For the smallest of the three branches (LCx arterial tree), the number of triangles that is required for visualization of all 1.8 million vessel segments is 25 million triangles. The entire coronary tree consisting of 10 million vessel segments is represented by 220 million triangles based on a discretization of each conic cylinder using sixteen triangles. The conic cylinder representing each segment is approximated by a single triangle strip which is constructed as follows: the two ends of the conic cylinder are discretized using a maximum of eight points. These points are then connected with triangles. Using a point on each end alternately, this results in a triangle strip. At full resolution, this triangle strip consists of 16 triangles rendered by 18 vertices. Due to the size and detail of the data set, the geometry of the vascular structure requires representation of the coordinates of the vertices using 32-bit floating-point numbers. Lower-precision representations result in truncated positions of the vertices and therefore can change the overall geometry significantly. For correct illumination of the geometry, normal vectors are included using another set of three 32-bit floating point values. These normal vectors are required for computing the correct reflection of light on top of the conic cylinders used as geometric representation of the vascular structure. The normal vectors are computed for every vertex based on the original geometry (the conic cylinders). This yields significantly better results and achieves an additional depth cue and therefore a more realistic image. In this way, a user is much better able to recognize the 3-D geometry in less time even from a projected 2-D image. Overall, for representing 220 million triangles using vertex coordinates and normal vectors, about 6 GB of memory is required in order for the entire geometric representation of the vascular structure to be stored. This entire information needs to be processed for every projected image that is used as visualization of the vascular structure.

Geometry Reduction

In order to increase performance, a common approach is to reduce the amount of geometry information that needs to be processed for a single image. Usually, this is achieved by using a simpler representation and/or removing parts of the data set that is either invisible or only visible to a small extent. Compared to arbitrary triangle meshes, tree-shaped data sets have special topological features that can be taken advantage of to speed up the visualization. First, the connectivity between different segments can be used to simplify the structure by skipping segments. This results in a simpler representation of the data. Secondly, the cylindrical shape of the segments can be used to identify backfacing triangles on a per-segment basis instead of determining this information for each triangle which removes data invisible due to the projection. Since the cylinders are rendered as single triangle strips, the connectivity information can also be exploited when rendering the model; e.g., for backface culling as described later. Different levels of detail can be defined based on the precision at which a conic cylinder is drawn by reducing the number of points for each delimiting circle of the cylinders.

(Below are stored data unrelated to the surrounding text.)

Lemma year_text y1 y2 y3 y4 a b :
  RefEnv.two_digits y1 y2 = Some a ->
  RefEnv.two_digits y3 y4 = Some b ->
  String y1 (String y2 (String y3 (String y4 EmptyString))) <> "0000" ->
  yyyy (Z.of_nat (100 * a + b))
  = String y1 (String y2 (String y3 (String y4 EmptyString))).
Proof.
  intros Ha Hb Hn.
  set (ok := fun q : ascii * ascii * ascii * ascii =>
               let '(c1, c2, c3, c4) := q in
               let txt := String c1 (String c2 (String c3 (String c4
                            EmptyString))) in
               match RefEnv.two_digits c1 c2, RefEnv.two_digits c3 c4 with
               | Some a, Some b =>
                   String.eqb txt "0000"
                   || String.eqb (yyyy (Z.of_nat (100 * a + b))) txt
               | _, _ => false
               end).
  assert (K : forallb ok
                (list_prod (list_prod (list_prod decimal_digits decimal_digits)
                                      decimal_digits) decimal_digits) = true)
    by (vm_compute; reflexivity).
  rewrite forallb_forall in K.
  destruct (two_digits_cases _ _ _ Ha) as [H1 H2].
  destruct (two_digits_cases _ _ _ Hb) as [H3 H4].
  specialize (K (y1, y2, y3, y4)).
  assert (Hin : In (y1, y2, y3, y4)
                  (list_prod (list_prod (list_prod decimal_digits
                     decimal_digits) decimal_digits) decimal_digits))
    by (repeat apply in_prod; assumption).
  specialize (K Hin). unfold ok in K. rewrite Ha, Hb in K.
  apply orb_true_iff in K. destruct K as [K|K]; apply String.eqb_eq in K.
  - contradiction.
  - exact K.
Qed.

(** Where local time is UTC or ahead of it by less than a day, [format]
    gives a date the label of its own month. *)
Lemma label_of_date s y m d :
  RefEnv.parse s = Some (y, m, d) ->
  substring 0 4 s <> "0000" ->
  (MMM (m - 1) ++ " " ++ yyyy (Z.of_nat y))%string = Mon_YYYY s.
Proof.
  intros H Hy.
  destruct (parse_inv _ _ _ _ H)
    as (y1 & y2 & y3 & y4 & m1 & m2 & d1 & d2 & a & b
        & -> & E1 & E2 & E3 & E4 & -> & R).
  unfold Mon_YYYY. cbn [substring] in *.
  destruct (month_text _ _ _ E3 R) as [Hm _].
  destruct (JS.get month_names (String m1 (String m2 EmptyString)))
    as [name|]; [|discriminate].
  cbn [option_map] in Hm. injection Hm as Hm. rewrite Hm.
  now rewrite (year_text _ _ _ _ _ _ E1 E2 Hy).
Qed.

Ltac month_split H :=
  unfold month_names in H; cbn [map fst In] in H;
  destruct H as [H|[H|[H|[H|[H|[H|[H|[H|[H|[H|[H|[H|H]]]]]]]]]]]];
  [injection H as <- <- ..| contradiction].

(** Two dates have the same label exactly when they lie in the same
    calendar month. *)
Lemma same_label s s' y m d y' m' d' :
  RefEnv.parse s = Some (y, m, d) ->
  RefEnv.parse s' = Some (y', m', d') ->
  Mon_YYYY s = Mon_YYYY s' <-> calendar_month s = calendar_month s'.
Proof.
  intros H H'.
  destruct (parse_inv _ _ _ _ H)
    as (y1 & y2 & y3 & y4 & m1 & m2 & d1 & d2 & a & b
        & -> & _ & _ & E3 & _ & _ & R).
  destruct (parse_inv _ _ _ _ H')
    as (z1 & z2 & z3 & z4 & n1 & n2 & e1 & e2 & a' & b'
        & -> & _ & _ & F3 & _ & _ & R').
  destruct (month_text _ _ _ E3 R) as [_ Hm].
  destruct (month_text _ _ _ F3 R') as [_ Hn].
  clear - Hm Hn.
  unfold Mon_YYYY, calendar_month. cbn [substring].
  month_split Hm; month_split Hn; cbn; split; intros E; congruence.
Qed.

Lemma local_day_east t : Zone.local_day 0 t = t.
Proof. reflexivity. Qed.

Lemma dated_parse js :
  forallb (well_dated (env := Zone.env 0)) js = true ->
  forall s, In s (dates js) -> exists y m d, RefEnv.parse s = Some (y, m, d).
Proof.
  intros Hd s Hs. unfold dates in Hs. apply filter_In in Hs.
  destruct Hs as [Hs Ht]. apply in_map_iff in Hs. destruct Hs as (j & <- & Hj).
  rewrite forallb_forall in Hd. specialize (Hd j Hj).
  unfold well_dated in Hd. rewrite Ht in Hd. cbn [negb orb] in Hd.
  cbn [Date_new Zone.env] in Hd.
  destruct (RefEnv.parse (dateApplied j)) as [[[y m] d]|]; [eauto|discriminate].
Qed.

Lemma months_east js :
  forallb (well_dated (env := Zone.env 0)) js = true ->
  (forall s, In s (dates js) -> substring 0 4 s <> "0000") ->
  months (env := Zone.env 0) js = map Mon_YYYY (dates js).
Proof.
  induction js as [|j r IH]; intros Hd Hy; [reflexivity|].
  cbn [forallb] in Hd. apply andb_true_iff in Hd. destruct Hd as [Hj Hr].
  unfold dates in *. cbn [months map filter] in *.
  unfold month_of, well_dated in *.
  destruct (JS.truthy (dateApplied j)) eqn:Ht; cbn [negb orb] in Hj.
  - cbn [Date_new Zone.env] in *.
    destruct (RefEnv.parse (dateApplied j)) as [[[y m] d]|] eqn:Ep;
      [|discriminate].
    cbn [option_map map]. f_equal.
    + unfold label. cbn [getMonth getFullYear Zone.env].
      rewrite local_day_east. cbn [fst snd].
      apply (label_of_date _ _ _ _ Ep). apply Hy. now left.
    + apply IH; [exact Hr|]. intros s Hs. apply Hy. now right.
  - apply IH; [exact Hr | exact Hy].
Qed.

In the current implementation, three levels of detail are used: a full resolution level where each conic cylinder is represented by 16 triangles, a reduced level with 8 triangles per cylinder, and a low level of detail that skips every other segment and renders each remaining cylinder with 8 triangles. Obviously, the low level-of-detail mode should only be used in areas far away from the view point and mostly occluded; i.e., covered by a multitude of other vessel segments and therefore almost invisible. However, since it is almost completely occluded, a user would need to rotate or zoom in order to inspect this part of the vasculature. Once such an area is rotated and therefore more visible, the system would automatically increase the level of detail. Similarly, cracks that occur at the transition between different levels of detail are not noticeable because these transitions occur sufficiently far from the view point and only in at least partly occluded areas.

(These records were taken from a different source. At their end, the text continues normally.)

(** A number, after its optional minus sign. *)
Definition number (neg : bool) (s : jstring) : option (value * jstring) :=
  let int_part :=
    match s with
    | 48%N :: s' => Some (0%Z, s')
    | c :: _ =>
        match digit c with
        | Some _ => let '(v, _, s') := digits 0 0 s in Some (v, s')
        | None => None
        end
    | [] => None
    end in
  match int_part with
  | None => None
  | Some (i, s1) =>
      let frac_part :=
        match s1 with
        | 46%N :: s2 =>
            let '(v, n, s3) := digits i 0 s2 in
            match n with O => None | S _ => Some (v, Z.of_nat n, s3) end
        | _ => Some (i, 0%Z, s1)
        end in
      match frac_part with
      | None => None
      | Some (m, scale, s3) =>
          let signed := if neg then (- m)%Z else m in
          let exponent (eneg : bool) (s5 : jstring) :=
            let '(v, n, s6) := digits 0 0 s5 in
            match n with
            | O => None
            | S _ => Some (VNum signed ((if eneg then - v else v) - scale), s6)
            end in
          match s3 with
          | (101%N | 69%N) :: 43%N :: s5 => exponent false s5
          | (101%N | 69%N) :: 45%N :: s5 => exponent true s5
          | (101%N | 69%N) :: s5 => exponent false s5
          | _ => Some (VNum signed (- scale), s3)
          end
      end
  end.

In order to decide the resolution for a particular segment, one could determine the distance between the current camera position and the segment itself or determine the number of pixels that would be projected onto the screen to represent this segment. However, due to the enormous amount of segments, the computational effort is too costly which would slow down the rendering speed to several seconds per frame even for the LCx data set. In fact, computing the distances between all vessel segments and the camera would take longer than computing the projected image for the entire data set without any reduction techniques.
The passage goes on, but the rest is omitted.